Biocon and Mylan’s proposed biosimilar bevacizumab is expected to be the third biosimilar from the partnered portfolio for the cancer patients in the U.S. It is currently available in India and other developing markets.
Dr Christiane Hamacher, CEO, Biocon Biologics, said: “The US FDA’s acceptance of our BLA for a proposed biosimilar bevacizumab co-developed by Biocon Biologics and Mylan is an important milepost in our journey of enabling access to affordable cancer therapies for patients. Once approved, our proposed biosimilar bevacizumab will provide an affordable alternative to the branded biologic for the approved indications. Biocon Biologics’ strong R&D and manufacturing capabilities have enabled us to offer two key biosimilars to cancer patients in the U.S. and bevacizumab will further expand our oncology portfolio.”
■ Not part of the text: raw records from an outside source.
(** C1, as the code has it.  A directive with quantity [q > 0] whose target
    resolves to a table, below the maximum depth: the result is replaced,
    between what its neighbours expand to, by exactly the concatenation, in
    draw order, of the expansions one level down of [q] draws made one
    after the other; the result is not put into the output by this step
    (it is there only if a draw's expansion holds it), and the record
    stored for it carries the quantity, the target reference, the display
    name and the expansion mark. *)
Theorem table_directive_replaced_by_draws
    pre r post depth st out_pre st1 res parsed q w1 table w2 chunks st2 :
  processResults pre depth st = (Ret out_pre, st1) →
  store st1 !! r = Some res →
  parseQuantityResult res = Some parsed →
  Roll_evaluate (trim (p_formula parsed)) (world st1) = (inl q, w1) →
  0 < q →
  fromUuid (p_uuid parsed) w1 = (inl (Some (DocRollTable table)), w2) →
  depth < MAX_RECURSION_DEPTH →
  draw_chain table depth (Z.to_nat q) (set_world w2 st1) chunks st2 →
  let data := mkQuantityData q (p_uuid parsed) (p_name parsed) (Some true) in
  let st3 := set_resultQuantities (<[r := data]> (resultQuantities st2)) st2 in
  processResults [r] depth st1 = (Ret (concat chunks), st3)
  ∧ length chunks = Z.to_nat q
  ∧ getQuantity r st3 = Some data
  ∧ expandedToChildren data = true
  ∧ (∀ out_post st4,
       processResults post depth st3 = (Ret out_post, st4) →
       processResults (pre ++ r :: post) depth st
       = (Ret (out_pre ++ concat chunks ++ out_post), st4)).
Proof.
  intros Hpre Hr Hp Hq Hpos Hdoc Hd Hchain data st3.
  destruct (drawLoop_chain _ _ _ _ _ _ Hchain) as [Hloop Hlen].
  assert (Hone : processResults [r] depth st1 = (Ret (concat chunks), st3)).
  { rewrite processResults_single.
    rewrite (expandOne_resolved _ _ _ _ _ _ _ _ _ Hr Hp Hq Hpos Hdoc).
    destruct (Z.geb_spec depth MAX_RECURSION_DEPTH) as [?|_]; [lia|].
    unfold bind at 1. rewrite Hloop. reflexivity. }
  repeat split; try assumption.
  - unfold getQuantity, st3. simpl. apply lookup_insert_eq.
  - intros out_post st4 Hpost. by apply (processResults_middle _ _ _ _ _ _ st1 _ st3).
Qed.

(** *** What a run does to the queues *)

Section Pending.

(** Any relation between the queues before and after that holds across a
    [pendingQuantities_push] of a positive quantity for a reference that just
    resolved to an item, and across a draw, holds across a whole run: such
    a push is all the engine itself ever does to the queues. *)
Variable R : gmap string (list Z) → gmap string (list Z) → Prop.
Hypothesis R_refl : ∀ p, R p p.
Hypothesis R_trans : ∀ p1 p2 p3, R p1 p2 → R p2 p3 → R p1 p3.
Hypothesis R_push :
  ∀ uuid q p w w' img,
    fromUuid uuid w = (inl (Some (DocItem img)), w') → 0 < q →
    R p (pendingQuantities_push uuid q p).
Hypothesis R_draw :
  ∀ table options st,
    R (pendingQuantities st) (pendingQuantities (draw table options st).2).

Lemma drawLoop_pending recur table depth :
  (∀ rs st, R (pendingQuantities st) (pendingQuantities (recur rs (depth + 1) st).2)) →
  ∀ n acc st,
    R (pendingQuantities st) (pendingQuantities (drawLoop recur table depth n acc st).2).
Proof.
  intros Hrec n. induction n as [|n IH]; intros acc st; simpl; [apply R_refl|].
  unfold bind.
  pose proof (R_draw table (mkDrawOptions (Some false) (Some true) None) st) as Hd.
  destruct (draw _ _ st) as [[d| |] st1]; simpl in *; try exact Hd.
  pose proof (Hrec (dr_results d) st1) as Hr.
  destruct (recur _ _ st1) as [[out| |] st2]; simpl in *;
    try (eapply R_trans; [exact Hd|exact Hr]).
  eapply R_trans; [exact Hd|]. eapply R_trans; [exact Hr|]. apply IH.
Qed.

Lemma processResult_body_pending recur result parsed depth st :
  (∀ rs st, R (pendingQuantities st) (pendingQuantities (recur rs (depth + 1) st).2)) →
  R (pendingQuantities st)
    (pendingQuantities (processResult_body recur result parsed depth st).2).
Proof.
  intros Hrec. rewrite processResult_body_eq. unfold bind, evaluateFormula, host.
  destruct (Roll_evaluate _ _) as [[q|e] w1]; simpl; [|apply R_refl].
  destruct (Z.leb_spec q 0) as [|Hq]; [apply R_refl|]. simpl.
  destruct (fromUuid _ _) as [[[[table|img|]|]|e] w2] eqn:Hdoc; simpl; try apply R_refl.
  - destruct (depth >=? MAX_RECURSION_DEPTH); [apply R_refl|].
    pose proof (drawLoop_pending recur table depth Hrec (Z.to_nat q) []
                  (set_world w2 (set_world w1 st))) as Hl.
    destruct (drawLoop _ _ _ _ _ _) as [[sub| |] st3]; simpl in *; exact Hl.
  - unfold readResult. simpl. destruct (store st !! result); [|apply R_refl].
    destruct (String.eqb _ _); simpl; by eapply R_push.
Qed.

Lemma resultsLoop_pending recur depth :
  (∀ rs st, R (pendingQuantities st) (pendingQuantities (recur rs (depth + 1) st).2)) →
  ∀ results acc st,
    R (pendingQuantities st)
      (pendingQuantities (resultsLoop recur depth results acc st).2).
Proof.
  intros Hrec results. induction results as [|r rest IH]; intros acc st; simpl;
    [apply R_refl|].
  unfold bind, readResult. destruct (store st !! r) as [res|]; [|apply R_refl].
  destruct (parseQuantityResult res) as [parsed|]; [|apply IH].
  pose proof (processResult_body_pending recur r parsed depth st Hrec) as Hb.
  destruct (processResult_body recur r parsed depth st) as [[out| |] st2]; simpl in *;
    try exact Hb.
  eapply R_trans; [exact Hb|apply IH].
Qed.

Lemma processResults_fuel_pending fuel :
  ∀ results depth st,
    R (pendingQuantities st)
      (pendingQuantities (processResults_fuel fuel results depth st).2).
Proof.
  induction fuel as [|fuel IH]; intros results depth st; simpl; [apply R_refl|].
  apply resultsLoop_pending. intros rs st'. apply IH.
Qed.

Lemma processResults_pending results depth st :
  R (pendingQuantities st) (pendingQuantities (processResults results depth st).2).
Proof. rewrite processResults_eq. apply processResults_fuel_pending. Qed.

End Pending.

End EngineFacts.

(* ===================================================================== *)
(** ** The engine in the small world                                      *)
(* ===================================================================== *)

Section ScenarioRuns.

Local Abbreviation expand := (processResults Scenario.Roll_evaluate Scenario.fromUuid Scenario.plain_draw).

(** Results 5, 4, 5 with dice 2, 1, 1: result 4 points at table [xyz] with
    quantity 2 and is replaced by the two draws' results. *)
Lemma table_directive_replaced_by_draws_witness :
  (expand [5; 4; 5]%nat 0 (Scenario.start [2; 1; 1])).1 = Ret [5; 2; 2; 5]%nat.
Proof.
  edestruct (table_directive_replaced_by_draws
    Scenario.Roll_evaluate Scenario.fromUuid Scenario.plain_draw
    [5%nat] 4%nat [5%nat] 0 (Scenario.start [2; 1; 1]) [5%nat] (Scenario.start [2; 1; 1])
    (mkTableResult "document" (Some "[[/r 2]]") (Some "RollTable.xyz") "Gear" None)
    (mkParsed "2" "RollTable.xyz" "Gear") 2 [1; 1] Scenario.xyz [1; 1]
    [[2%nat]; [2%nat]]) as (_ & _ & _ & _ & Hplace).
  - vm_compute; reflexivity.
  - vm_compute; reflexivity.
  - vm_compute; reflexivity.
  - vm_compute; reflexivity.
  - lia.
  - vm_compute; reflexivity.
  - vm_compute; reflexivity.
  - eapply chain_draw; [vm_compute; reflexivity|vm_compute; reflexivity|].
    eapply chain_draw; [vm_compute; reflexivity|vm_compute; reflexivity|].
    apply chain_done.
  - exact (f_equal fst (Hplace [5%nat] _ eq_refl)).
Defined.

(** Result 3 points at table [loop], which draws result 3 again.  With dice
    1, 0, 0 the directive fires once at depth 0 and the draw hands the
    same result back, so the output holds the original result. *)
Lemma table_directive_original_in_output :
  Scenario.results !! 3%nat
  = Some (mkTableResult "text" (Some "[[/r 1d2-1]]@UUID[RollTable.loop]{Loop}") None "" None)
  ∧ parseQuantityResult
      (mkTableResult "text" (Some "[[/r 1d2-1]]@UUID[RollTable.loop]{Loop}") None "" None)
    = Some (mkParsed "1d2-1" "RollTable.loop" "Loop")
  ∧ Scenario.Roll_evaluate (trim "1d2-1") [1; 0; 0] = (inl 1, [0; 0])
  ∧ Scenario.fromUuid "RollTable.loop" [0; 0]
    = (inl (Some (DocRollTable Scenario.loop)), [0; 0])
  ∧ 0 < MAX_RECURSION_DEPTH
  ∧ (expand [3%nat] 0 (Scenario.start [1; 0; 0])).1 = Ret [3%nat]
  ∧ (processResults Scenario.Roll_evaluate Scenario.fromUuid (Scenario.installed_draw 2)
       [3%nat] 0 (Scenario.start [1; 0; 0])).1 = Ret [3%nat].
Proof. conjuncts; vm_compute; reflexivity. Qed.

(** Result 2 points at item [Item.def]; one quantity is queued already. *)
Lemma leaf_recorded_and_queued_witness :
  let st := mkState [1] Scenario.results ∅ {["Item.def" := [3]]} [] in
  pendingQuantities (expand [2%nat] 0 st).2 !! "Item.def" = Some [3; 1]
  ∧ getQuantity 2%nat (expand [2%nat] 0 st).2 = Some (mkQuantityData 1 "Item.def" "Rope" None).
Proof.
  intros st.
  destruct (leaf_recorded_and_queued
    Scenario.Roll_evaluate Scenario.fromUuid Scenario.plain_draw
    2%nat (mkTableResult "document" (Some "[[/r 1]]") (Some "Item.def") "Rope" None)
    (mkParsed "1" "Item.def" "Rope") 0 st 1 [] None [])
    as (st' & data & Hrun & _ & Hget & Hq & Hu & Hn & He & _ & Hpend & _);
    [vm_compute; reflexivity | vm_compute; reflexivity | vm_compute; reflexivity | lia | vm_compute; reflexivity |].
  rewrite Hrun. simpl. split; [exact Hpend|].
  rewrite Hget. destruct data as [q0 u0 n0 e0]. simpl in *. by subst.
Defined.

Lemma text_leaf_promoted_in_place_witness :
  (expand [5; 1; 5]%nat 0 (Scenario.start [2])).1 = Ret [5; 1; 5]%nat
  ∧ store (expand [1%nat] 0 (Scenario.start [2])).2 !! 1%nat
    = Some (mkTableResult "document" (Some "") (Some "Item.abc") "Torch" (Some "torch.png")).
Proof.
  destruct (text_leaf_promoted_in_place
    Scenario.Roll_evaluate Scenario.fromUuid Scenario.plain_draw
    [5%nat] 1%nat [5%nat] 0 (Scenario.start [2]) [5%nat] (Scenario.start [2])
    (mkTableResult "text" (Some "[[/r 1d4]]@UUID[Item.abc]{Torch}") None "" None)
    (mkParsed "1d4" "Item.abc" "Torch") 2 [] (Some "torch.png") [])
    as (st2 & Hrun & Hstore & Hplace);
    [vm_compute; reflexivity | vm_compute; reflexivity | vm_compute; reflexivity
    | vm_compute; reflexivity | vm_compute; reflexivity | lia
    | vm_compute; reflexivity |].
  split.
  - refine (f_equal fst (Hplace [5%nat] st2 _)).
    rewrite processResults_single.
    apply expandOne_no_directive with
      (res := mkTableResult "text" (Some "A rusty nail") None "" None);
      [|vm_compute; reflexivity].
    rewrite Hstore. vm_compute. reflexivity.
  - rewrite Hrun. simpl. rewrite Hstore. vm_compute. reflexivity.
Defined.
Mylan President Rajiv Malik commented: “As we continue toward our goal of expanding access to cancer treatments for oncology patients, the FDA acceptance of our application for proposed biosimilar bevacizumab is another important step forward to increase competition, drive health system savings and expand our growing oncology portfolio to provide a broad range of offerings. We’re encouraged by the results of our scientific program to date and look forward to advancing the review of our application.”
The BLA is supported by a global randomized, controlled phase 3 clinical trial to evaluate the efficacy, safety and immunogenicity of proposed biosimilar bevacizumab versus Avastin.
The study included patients diagnosed with stage 4 non-squamous non-small cell lung cancer. Eligible patients were randomised to receive either the proposed biosimilar bevacizumab or Avastin along with carboplatin and paclitaxel for up to six cycles (18 weeks). After which the patients continued to receive monotherapy until week 42. Additionally, patients benefitting from the treatment continued on bevacizumab monotherapy. The primary endpoint was overall response at week 18, using RECIST 1.1. Secondary endpoints included safety, progression free survival and overall survival at week 18 and 42.
A total of 671 patients were randomized. At week 18, the study met the primary endpoint and the 90% confidence interval for the best ORR (objective response rate) ratio was within the pre-specified equivalence margin. The safety which included immunogenicity was found to be similar to Avastin.